三菱が掲げる革新炉であるSRZ−1200についてはすでに報じた。
iBR:東芝の打ち出した革新軽水炉
iBRとは、innovative-intelligent-inexpensive BWR の略であるらしい。つまり、革新的であり知的であり高価ではないという。具体的な設計としては出力135万キロワットのiB1350がある。

iB1350
日本原子力学会 原子力安全部会セミナー「新型炉の安全と安全規制」より
この設計のベースにあるのは柏崎・刈羽6、7号機などですでに建設と運転の実績があるABWRである。
なにが革新なのか:7日間のグレースピリオド
革新の要は2つある。一つめは安全性である。安全性のポイントは、事故によって炉心が溶けるような事態が発生する確率とその際に環境に放出されうる放射性物質の量である。いずれも従来の(つまり3.11後の追加的安全対策を施さない)ABWRに比べて2桁以上改善されるという——100分の1以下になるのである。

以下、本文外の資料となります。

Lemma stat_programs_agree_witness :
  let p := Proc (<[str "f" := a_stat]> ∅ : gmap bytes stat) 0 [] in
  exists q1 q2, t_stat_main (fun d => d / 256) (fun d => d mod 256) sim_ctime (str "t_stat") [str "f"] p = (Exit 0, q1) /\
    exercise3_main (fun d => d / 256) (fun d => d mod 256) Some sim_strftime (str "t_stat") [str "f"] p = (Ret 0, q2) /\
    last (trace q1) = Some (Out (str "Last status change:       Sun Sep 09 01:46:40 2001" ++ [NL])) /\
    last (trace q2) = Some (Out (str "Last status change:       Sun Sep 09 01:46:40.000000005 2001" ++ [NL])).
Proof.
  intros p. pose proof (stat_programs_agree (fun d => d / 256) (fun d => d mod 256) Some sim_strftime sim_ctime (str "t_stat") [str "f"] p) as H.
  change (parse_args [str "f"]) with (Some (false, str "f")) in H. cbv iota in H.
  assert (asked false (str "f") (kern p) = (inl a_stat, kern p)) as E by (vm_compute; reflexivity). rewrite E in H.
  assert (shows Some sim_strftime sim_ctime (Time 1000000000 5) (str "Sun Sep 09 01:46:40") (str " 2001" ++ [NL])) as Hs.
  { split_and!; [reflexivity| |by_decide|by_decide|by_decide|by_decide]. exists 1000000000. by split_and!. }
  destruct (H _ _ _ _ _ _ Hs Hs Hs) as (first & later & q1 & q2 & H1 & H2 & _ & _ & H3 & H4). exists q1, q2. split; [exact H1|]. split; [exact H2|].
  rewrite H3, H4. cbn [trace p]. rewrite !app_nil_l. split; (rewrite !last_app; vm_compute; reflexivity).
Defined.
End Runs.
(** ** create_pid_file.c *)

Definition BUF_SIZE : Z := 100.

(** The line with the process ID, cut to the buffer. *)
Definition pid_line : bytes := take (Z.to_nat (BUF_SIZE - 1)) (dec own_pid ++ [NL]).

Definition set_cloexec (fd : Z) (pidFile : bytes) : M (proc K) unit :=
  flags ← syscall (-1) (k_getfd fd);
  if flags =? -1 then errExit (str "Could not get flags for PID file " ++ pidFile)
  else
    r ← syscall (-1) (k_setfd fd (Z.lor flags FD_CLOEXEC));
    if r =? -1 then errExit (str "Could not set flags for PID file " ++ pidFile) else mret tt.

Definition createPidFile (pid0 : Z) (progName pidFile : bytes) (flags : Z) : M (proc K) Z :=
  fd ← open_ pidFile (Z.lor O_RDWR O_CREAT) PID_FILE_MODE;
  if fd =? -1 then errExit (str "Could not open PID file " ++ pidFile)
  else
    (if negb (Z.land flags CPF_CLOEXEC =? 0) then set_cloexec fd pidFile else mret tt) ;;
    l ← lockRegion pid0 fd F_WRLCK SEEK_SET 0 0;
    (if l =? -1 then
       e ← get_errno;
       if (e =? EAGAIN) || (e =? EACCES)
       then fatal (str "PID file '" ++ pidFile ++ str "' is locked; probably '" ++ progName ++ str "' is already running")
       else errExit (str "Unable to lock PID file '" ++ pidFile ++ str "'")
     else mret tt) ;;
    t ← syscall (-1) (k_ftruncate fd 0);
    if t =? -1 then errExit (str "Could not truncate PID file '" ++ pidFile ++ str "'")
    else
      w ← write fd pid_line;
      if negb (w =? strlen pid_line) then fatal (str "Writing to PID file '" ++ pidFile ++ str "'") else mret fd.
End Locks.

(** *** Only one holds the file

    The file behind a descriptor, what a file holds, and the process that has a write lock on the
    whole of it.  The laws say what the calls do to one file: opening without O_TRUNC leaves its
    contents, and the lock is given only to a process when no other has one. *)

Class PidFileLaws (K : Type) `{!FileIO K, !LockOps K} := {
  file_of : K -> Z -> option bytes;
  content : K -> bytes -> bytes;
  owner : K -> bytes -> option Z;
  k_open_file : forall path mode k, match k_open path (Z.lor O_RDWR O_CREAT) mode k with
    | (inl fd, k') => 0 <= fd /\ file_of k' fd = Some path /\ content k' path = content k path /\ owner k' path = owner k path
    | (inr _, k') => content k' path = content k path /\ owner k' path = owner k path end;
  k_getfd_file : forall fd k path, file_of k fd = Some path -> let '(r, k') := k_getfd fd k in
    file_of k' fd = Some path /\ content k' path = content k path /\ owner k' path = owner k path;
  k_setfd_file : forall fd v k path, file_of k fd = Some path -> let '(r, k') := k_setfd fd v k in
    file_of k' fd = Some path /\ content k' path = content k path /\ owner k' path = owner k path;
  k_setlk_file : forall fd pid0 k path, file_of k fd = Some path ->
    match k_fcntl_lock fd F_SETLK (Flock F_WRLCK SEEK_SET 0 0 pid0) k with
    | (inl _, k') => (owner k path = None \/ owner k path = Some own_pid) /\ owner k' path = Some own_pid /\
                     file_of k' fd = Some path /\ content k' path = content k path
    | (inr _, k') => owner k' path = owner k path /\ content k' path = content k path end;
  k_ftruncate_file : forall fd k path, file_of k fd = Some path -> match k_ftruncate fd 0 k with
    | (inl r, k') => r = 0 /\ file_of k' fd = Some path /\ content k' path = [] /\ owner k' path = owner k path
    | (inr _, k') => owner k' path = owner k path end;
  k_write_file : forall fd data k path, file_of k fd = Some path -> content k path = [] -> match k_write fd data k with
    | (inl n, k') => 0 <= n /\ content k' path = take (Z.to_nat n) data /\ owner k' path = owner k path
    | (inr _, k') => owner k' path = owner k path end
}.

安全性の革新の設計上の特徴は大量の冷却水を原子炉の周辺に配備して万が一の時には運転員の操作や電動式の機械を介さなくても炉心を冷やし続けることにできる〝受動的〟安全を手厚くしたことである。
その結果、人が介入せず放っておいても炉心を冷やし続けることができる期間、これをグレースピリオド(grace period)という、が7日間になるという。従来の原子炉は型によって異なるが、せいぜい保っても数日。福島第一の3号機は運転員の必死の操作を介しながらも事故発生から3日後の3月14日には水素爆発を起こしている。であるから、実際にシビアアクシデントの危機が迫った場合に、7日間の余裕が見込めるというのは安全確保のためには非常に大きな利点である。
経済性はどうか
革新の要のもう一つは経済性である。経済性向上のポイントは、特別重要施設(いわゆるテロ対策施設)が合理化できるという。
どういうことかというと、原子炉をすっぽりと覆う格納容器の壁が二重化される(従来は一重)ので耐性が増す。そのことによって航空機などの飛来物に対しての堅牢さが増すので特別重要施設が合理化できるとのことであるが、この点の詳細は必ずしも詳らかでない。
では一体どのくらい安くなるのか?この点はさらに詳らかでない。最近の参考例でいえば、欧州型加圧水型軽水炉(EPR)がフィンランドに建造されているが、シビアアクシデント対策を万全にした結果建造費は2兆円にまでなった。
これはiB1350に限ったことではないが、一説によれば、これからつくる大型の革新的軽水炉はわが国では1.5兆円ほど掛かるのではないかと言われている。
起死回生の一打となるのか
東芝の原子力事業はウエスティングハウスの買収をめぐる粉飾決算の一件以来全くもって精彩を欠いている。長年のビジネスパートナーであった東京電力が3.11以降原子力業界での威力を失ってることも大きく影を落としていると思う。
さて、起死回生の一打となるためには、タマが飛んでこないことにはどうにもならない。東芝はすでにバッタボックスに立っている。しかし、待てど暮らせどタマは飛んできそうにないのだ。タマを放つべき投手はマウンドに姿を見せていないどころか、どうやらブルペンにもまだいないようである。
タマとは金である。タマ、つまり資金がなければいくら良い設計が手元にあっても、それを元手に革新的原子力発電所をつくることはできない。
岸田政権はそこをどう考えているのだろうか?
タマが飛んでこなければ、起死回生の一打を打つことすら絵空事なのである。